2. Based on a plan report dated February 27, 2026, the most recent plan report available.
/s/ James L. Chosy by power of attorney for Mark G. Runkel 03/09/2026
** Signature of Reporting Person Date
Reminder: Report on a separate line for each class of securities beneficially owned directly or indirectly.
* If the form is filed by more than one reporting person, see Instruction 4 (b)(v).
** Intentional misstatements or omissions of facts constitute Federal Criminal Violations See 18 U.S.C. 1001 and 15 U.S.C. 78ff(a).
Note: File three copies of this Form, one of which must be manually signed. If space is insufficient, see Instruction 6 for procedure.
Persons who respond to the collection of information contained in this form are not required to respond unless the form displays a currently valid OMB Number.

FAQ

What insider transaction did US Bancorp (USB) vice chair Mark G. Runkel report?

Mark G. Runkel reported receiving a grant of 13,356 shares of US Bancorp common stock at $0.00 per share. The award is part of his 2026 long-term incentive compensation and increases his directly held common stock position to 117,933 shares after the transaction.

How do the new restricted stock units for US Bancorp’s Mark G. Runkel vest?

The restricted stock units vest in three annual installments: 33% on March 5, 2027, 33% on March 5, 2028, and 34% on March 5, 2029. This staggered vesting schedule ties Runkel’s compensation to multi-year service and ongoing alignment with shareholders.

What portion of Mark G. Runkel’s 2026 long-term incentive at US Bancorp is time-based versus performance-based?

Forty percent of Runkel’s 2026 long-term incentive value is in time-vesting restricted stock units reported in this filing.

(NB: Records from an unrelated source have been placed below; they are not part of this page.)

(** [SendToCluster]. *)
Definition SendToCluster (clusterLabels annotations : gomap string) : result bool :=
  match map_get annotations FederationClusterSelectorAnnotation with
  | None => Ok true
  | Some val =>
      match getSelector val with
      | Err e => Err e
      | Ok selector => Ok (Selector_Matches selector clusterLabels)
      end
  end.

(** ** What a selector means *)

(** When a requirement is well-formed: its key and values are label syntax, its operator is
    known and has the number of values it takes. *)
Definition arity_ok (op : Operator) (vals : list string) : Prop :=
  match op with
  | In | NotIn => vals ≠ []
  | Equals | DoubleEquals | NotEquals => length vals = 1
  | Exists | DoesNotExist => vals = []
  | GreaterThan | LessThan => ∃ v n, vals = [v] ∧ ParseInt v = Some n
  | NoOperator => False
  end.
Definition requirement_ok (r : ClusterSelectorRequirement) : Prop :=
  IsQualifiedName (csr_key r) = true ∧ arity_ok (ConvertOperator (csr_operator r)) (csr_values r) ∧
  Forall (λ v, IsValidLabelValue v = true) (csr_values r).
(** C18: the loop plans exactly what is needed, and creation respects the first cluster: the
    operations it collects are those some ready cluster needs, at most one per cluster;
    while an ingress asks for a global IP that is not known yet, the only cluster in which
    it is created is the first cluster, which is ready.  Planning itself changes nothing. *)
Theorem plan_exact `{K : Kubernetes W, GoMapOrder, Schedule} (ingress : NamespacedName) (base : Ingress)
    (cs : list Cluster) (ic ic' : IngressController W) (ops : list (FederatedOperation Ingress))
    (lb : gmap string (list LoadBalancerStatus)) :
  clusters_wf (clusterStore (ingressFederatedInformer ic)) →
  GetReadyClusters (ingressFederatedInformer ic) = Ok cs →
  for_range cs ([], ∅) (reconcile_cluster ingress base) ic = (Val (inl (ops, lb)), ic') →
  ic' = ic ∧ (∀ op, op ∈ ops ↔ ∃ c, c ∈ cs ∧ needs ic ingress base c op) ∧ NoDup (op_cluster <$> ops) ∧
  (has_annotation base globalIngressType → ¬ has_annotation base staticIPNameKeyWritable →
   ∀ op, op ∈ ops → op_type op = OperationTypeAdd →
     op_cluster op = annotation base firstClusterAnnotation ∧ IngressController.isClusterReady (op_cluster op) ic = true).
Proof.
  intros Hw Hr Hl. apply loop_inv in Hl as (Hc&Hp&->).
  pose proof (absorb_ops ic ingress base cs ([], ∅)) as Ho. rewrite <-Hp in Ho. cbn in Ho. subst ops.
  assert (∀ op, op ∈ omap (op_at ic ingress base) cs ↔ ∃ c, c ∈ cs ∧ needs ic ingress base c op) as Hops
    by (intros op; by apply omap_needs).
  split_and!; [done|exact Hops| |].
  - apply omap_clusters_NoDup; [|done]. eapply GetReadyClusters_NoDup; [exact clientFactory|exact Hw|exact Hr].
  - intros Hg Hs op (c&_&Hn)%Hops Ht. destruct Hn as [Hsent Hnone (n&En&Hne&Hready) [Hm|[Hm|Hm]]|ci|i]; try done.
    cbn. rewrite <-Hm. split; [done|]. unfold annotation, map_get_str. by rewrite En.
Qed.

The remaining 60% is in performance-based restricted stock units, which will be earned based on company performance from 2026 through 2028 and determined in early 2029.

What are the performance-based restricted stock units mentioned in US Bancorp vice chair’s Form 4?

Performance-based restricted stock units comprise 60% of Runkel’s 2026 long-term incentive award. The number of units ultimately earned, and eligible to be settled in shares, will be determined in early 2029 based on US Bancorp’s performance against specified targets from 2026 through 2028.

What indirect US Bancorp share holdings did Mark G. Runkel report in his Form 4 filing?

Runkel reported 458 shares of US Bancorp common stock held indirectly through a 401(k) plan and 2,846 shares held indirectly through a trust. These indirect positions are based on a plan report dated February 27, 2026, which provided the most recent available holding information.